→ EXERCISE GOAL
From the records below, print exactly the lines starting at the one containing "- [WalletTx]: the" and ending at the one containing "- [KeyPool]: the", ends included, and nothing else.

* * *

Definition makeZodI18nMap (option : option ZodI18nMapOption) (issue : Issue)
  : MapResult :=
  let r := resolve option in
  let t := the_t r in
  let ns := ns_val (the_ns r) in
  let message := or_else (Zod.message issue) "Invalid value" in
  let path := path_fragment r issue in
  let base := [ ("ns", ns); ("defaultValue", VStr message) ] in
  let code := code issue in
  let message :=
    if code =? "invalid_type" then
      if is_str (expected issue) "undefined" then
        t "errors.invalid_type_received_undefined" (spread path base)
      else if is_str (expected issue) "null" then
        t "errors.invalid_type_received_null" (spread path base)
      else
        t "errors.invalid_type"
          (spread path
             [ ("expected",
                VStr (t ("types." ++ to_string (expected issue))
                        [ ("defaultValue", expected issue); ("ns", ns) ]));
               ("received",
                VStr (t ("types." ++ to_string (received issue))
                        [ ("defaultValue", received issue); ("ns", ns) ]));
               ("ns", ns);
               ("defaultValue", VStr message) ])
    else if code =? "invalid_value" then
      t "errors.invalid_literal"
        (spread path
           [ ("expected", JSON_stringify (expected issue) jsonStringifyReplacer);
             ("ns", ns);
             ("defaultValue", VStr message) ])
    else if code =? "unrecognized_keys" then
      t "errors.unrecognized_keys"
        (spread path
           [ ("keys", VStr (joinValues (map VStr (keys issue)) ", "));
             ("count", VNum (number_of_Z (Z.of_nat (List.length (keys issue)))));
             ("ns", ns);
             ("defaultValue", VStr message) ])
    else if code =? "invalid_union" then
      t "errors.invalid_union" (spread path base)
    else if code =? "invalid_format" then
      if format issue =? "date" then
        t "errors.invalid_date" (spread path base)
      else if format issue =? "starts_with" then
        t "errors.invalid_string.startsWith"
          (spread path
             [ ("startsWith", VStr (format issue));
               ("ns", ns);
               ("defaultValue", VStr message) ])
      else if format issue =? "ends_with" then
        t "errors.invalid_string.endsWith"
          (spread path
             [ ("endsWith", VStr (format issue));
               ("ns", ns);
               ("defaultValue", VStr message) ])
      else
        t ("errors.invalid_string." ++ format issue)
          (spread path
             [ ("validation",
                VStr (t ("validations." ++ format issue)
                        [ ("defaultValue", VStr (format issue)); ("ns", ns) ]));
               ("ns", ns);
               ("defaultValue", VStr message) ])
    else if code =? "too_small" then
      let minimum :=
        if origin issue =? "date" then new_Date (Number (minimum issue))
        else numeric_val (minimum issue) in
      t ("errors.too_small." ++ origin issue ++ "." ++ bound_kind issue)
        (spread path
           [ ("minimum", minimum);
             ("count",
              if typeof minimum =? "number" then minimum else VUndefined);
             ("ns", ns);
             ("defaultValue", VStr message) ])
    else if code =? "too_big" then
      let maximum :=
        if origin issue =? "date" then new_Date (Number (maximum issue))
        else numeric_val (maximum issue) in
      t ("errors.too_big." ++ origin issue ++ "." ++ bound_kind issue)
        (spread path
           [ ("maximum", maximum);
             ("count",
              if typeof maximum =? "number" then maximum else VUndefined);
             ("ns", ns);
             ("defaultValue", VStr message) ])
    else if code =? "custom" then
      let kv := getKeyAndValues (params_i18n issue) "errors.custom" in
      t (key kv)
        (spread path
           (set "defaultValue" (VStr message)
              (set "ns" ns (spread (own_enumerable (values_of kv)) []))))
    else if code =? "not_multiple_of" then
      t "errors.not_multiple_of"
        (spread path
           [ ("multipleOf", numeric_val (divisor issue));
             ("ns", ns);
             ("defaultValue", VStr message) ])
    else message in
  {| result_message := message |}.
(* ===== verification/Prelude.v ===== *)
(** * NovaCoin in Rocq

    A model of the core of the NovaCoin node (the C++ sources under src/), with the theorems that make it correct.

    ** The program

    A node keeps a tree of blocks ([mapBlockIndex]) and, for the best chain, an
    index from transaction hashes to the outputs already spent.  A transaction
    spends outputs by presenting scripts; the script interpreter decides whether
    a spend is valid.  Blocks are admitted by proof of work or proof of stake
    against targets computed from the chain.  Around this core are the memory
    pool, the wallet, the network, the RPC server and the graphical interface.

    ** The files, in dependency order

    - [Prelude]: machine integers as [Z] with explicit wrap-around ([u8], [u32],
      [u64], [i32], [i64]), counting loops, digits in a base, the hint database
      [nova] and the tactic [mlia].
    - [Uint256]: [base_uint], [uint160] and [uint256] of src/uint256.h and
      src/uint256.cpp, as lists of 32-bit limbs, low limb first.  The operators
      refine arithmetic modulo [2^BITS]; division, the compact encoding, text
      and byte round trips; what [operator*=] really does.
    - [Bignum]: [CBigNum] of src/bignum.h and src/bignum.cpp.  OpenSSL's BIGNUM
      functions are the class [OpenSSL_BN], their documented behaviour the class
      [OpenSSL_BN_ok], instantiated by plain integers ([Z_BN]).  The conversions
      that build MPI images byte by byte store and return the right numbers, and
      the compact format agrees with the one of [uint256].
    - [Serialize]: compact sizes, variable-length integers and vectors of
      src/serialize.h; the class [Codec] of serializable types with its laws
      [CodecOk].
    - [Tx]: outpoints, inputs, outputs and transactions of src/main.h with their
      serialization and hash (digests are the class [Digests]), and the checks
      that need no context: [CheckTransaction], [GetValueOut], [GetMinFee],
      [IsFinal], [IsNewerThan].
    - [Script]: the opcodes of src/script.h, decoding and pushing,
      [FindAndDelete], signature operation counts, strict DER (src/script.cpp,
      src/key.cpp), lock times.
    - [Interp]: [EvalScript] of src/script.cpp.  The local variables are the
      record [machine]; one turn of the loop is [step], each group of opcodes a
      definition; [eval_loop] iterates.  Resource limits, termination,
      arithmetic, the lock-time opcodes, multi-signatures, pay to public key
      hash; a simulation lemma relates runs with different signature checks.
    - [SigCheck]: [SignatureHash], the signature cache, [CheckSig] and
      [VerifyScript].  The cache is transparent; pay to script hash.
    - [Chain]: rewards, targets, retargeting, proof of work and block trust of
      src/main.cpp, over a chain given as the list of block indexes from the tip
      down (the [pprev] links).
    - [Utxo]: the transaction index: [FetchInputs], [ConnectInputs],
      [DisconnectInputs], [GetCoinAge].  Connecting is safe, checks every script
      and is undone by disconnecting; what a stake may create.
    - [ScriptStd]: the templates of standard scripts, [Solver], [IsStandard] and
      [AreInputsStandard].
    - [Mempool]: [CTxMemPool], its maps and [accept]: the pool stays consistent
      and takes only valid transactions.
    - [Block]: [CBlock], the merkle tree and its branches, the block signature,
      [CheckBlock].
    - [CheckQueue]: the queue of src/checkqueue.h as a step relation over the
      master and the worker threads, one step per critical section or batch.
      [Wait] returns the verdict of all checks in every interleaving, and does
      return unless the program is shut down.
    - [ConnectBlock]: [ConnectBlock] and [DisconnectBlock] over [Utxo], [Block]
      and [CheckQueue]: a block is connected transaction by transaction, creates
      no more than its reward, and can be disconnected.
    - [Base58]: src/base58.cpp: the conversions, addresses and secrets.
    - [Encoding]: base64, base32, hexadecimal, amounts, dump escapes and wildcard
      masks of src/util.cpp.
    - [NetAddr]: [CNetAddr] and [CService] of src/netbase.cpp: classes, groups,
      reachability, names of hidden services, the order of services.
    - [AddrMan]: [CAddrMan] of src/addrman.cpp: its tables stay consistent in every
      state the operations reach, whatever the draws.
    - [BlockIndex]: [CBlockIndex], [mapBlockIndex] with its [pprev] and [pnext]
      links, the search for a fork and the relinking of [Reorganize], block
      locators.  [tree_ok] and [links_ok] are the invariants of the tree.
    - [Kernel]: src/kernel.cpp and src/kernel_worker.cpp: entropy bits, the stake
      modifier, the kernel hash and the searches for a kernel.
    - [BestChain]: [AddToBlockIndex], [SetBestChain] and [Reorganize] of
      src/main.cpp: tree, links and database stay in step, the heaviest chain wins.
    - [BlockFiles]: the files blkNNNN.dat: [WriteToDisk] and [ReadFromDisk] of blocks,
      headers and transactions; the positions in the transaction index are right.
    - [ChainOps]: what [BestChain] promises to its users, as a class of operations
      with their laws and the instance.
    - [Checkpoints]: src/checkpoints.cpp, against [ChainOps].
    - [ProcessBlock]: [AcceptBlock], [ProcessBlock] and the orphan blocks, on the
      state of the whole node; the synchronised checkpoint is safe.
    - [Decode]: what readers return from arbitrary bytes is well typed.
    - [Scrypt]: the proof-of-work hash, portable and with vector instructions: both are
      the scrypt of RFC 7914, over a class for PBKDF2.
    - [Key]: src/key.cpp over a class of curve operations: signatures, key recovery,
      malleable keys.
    - [KeyStore]: src/keystore.cpp and src/crypter.cpp, the store of keys and its
      encryption, with the interface [CKeyStore] for the code that signs.
    - [Sign]: [IsMine], [SignSignature] and [CombineSignatures] of src/script.cpp against
      that interface: what is mine can be spent.
    - [WalletTx]: the transactions of the wallet (src/wallet.cpp): where they are in the
      chain, spent flags, cached amounts, balances, adding and merging, the records of
      the wallet file.
    - [CoinSelect]: the choice of coins for an amount.
    - [KeyPool]: the keys generated ahead and their reservations.
    - [CreateTx]: making, committing and sending a transaction: the wallet, its keys, the
      signatures and the memory pool together.
    - [Miner]: the assembly of a new block from the memory pool.
    - [Stake]: minting: the search for a kernel among the coins of the wallet, the
      coinstake, and handing the signed block to the node.

    ** Conventions

    A C++ integer is a [Z] with the conversion written where the code converts.
    A failed assertion or an exception is [None]; a handler that reports errors
    by value returns them (DoS scores included).  State that a function changes
    is passed and returned.  Functions that depend on code outside the sources
    (OpenSSL, the digests, the random choice of an eviction victim) take it as
    an argument or a class.  Log output is not modelled.

    ** Fuel

    Loops over a script take the length of the script: every turn consumes at
    least one byte ([EvalScript_terminates]).  The bisections for rewards take 30
    turns: each turn halves an interval of at most 10^8 units.  The loop of
    [ComputeMaxBits] takes one turn per day of elapsed time; the digit loop of
    [ToString] one per bit; eviction from the cache one per entry; the work queue of
    [ProcessBlock] one per orphan ([ProcessBlock_orphans]); [IsMine] one per redeem
    script, where the program would not return from a cycle of script hashes.  The
    fee of [CreateTransaction] grows within a list of at most 1200 values and ten per
    payment, which is the bound on its turns ([CreateTransaction_ok]); the queue of
    supporting transactions takes the inputs of all that can be found.  [CreateNewBlock]
    takes one turn per transaction that is queued or waits ([CreateNewBlock_ok]), and the
    fee of [CreateCoinStake] has fewer than 1040 values ([CreateCoinStake_ok]).

    ** Not modelled

    Sockets, threads other than those of the check queue, the databases (the index
    and the wallet file are maps), the arithmetic of the curve, AES, PBKDF2 and the
    digests, accounts and the address book of the wallet, the loops of the mining threads, RPC and the
    graphical interface.

    ** Plan

    Next: orphan transactions, the file format of the address manager, the block
    index on disk. *)

From stdpp Require Import base list gmap strings numbers.
From Stdlib Require Import ZArith Lia.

* * *

→ SOLUTION TO THE PROBLEM
    - [WalletTx]: the transactions of the wallet (src/wallet.cpp): where they are in the
      chain, spent flags, cached amounts, balances, adding and merging, the records of
      the wallet file.
    - [CoinSelect]: the choice of coins for an amount.
    - [KeyPool]: the keys generated ahead and their reservations.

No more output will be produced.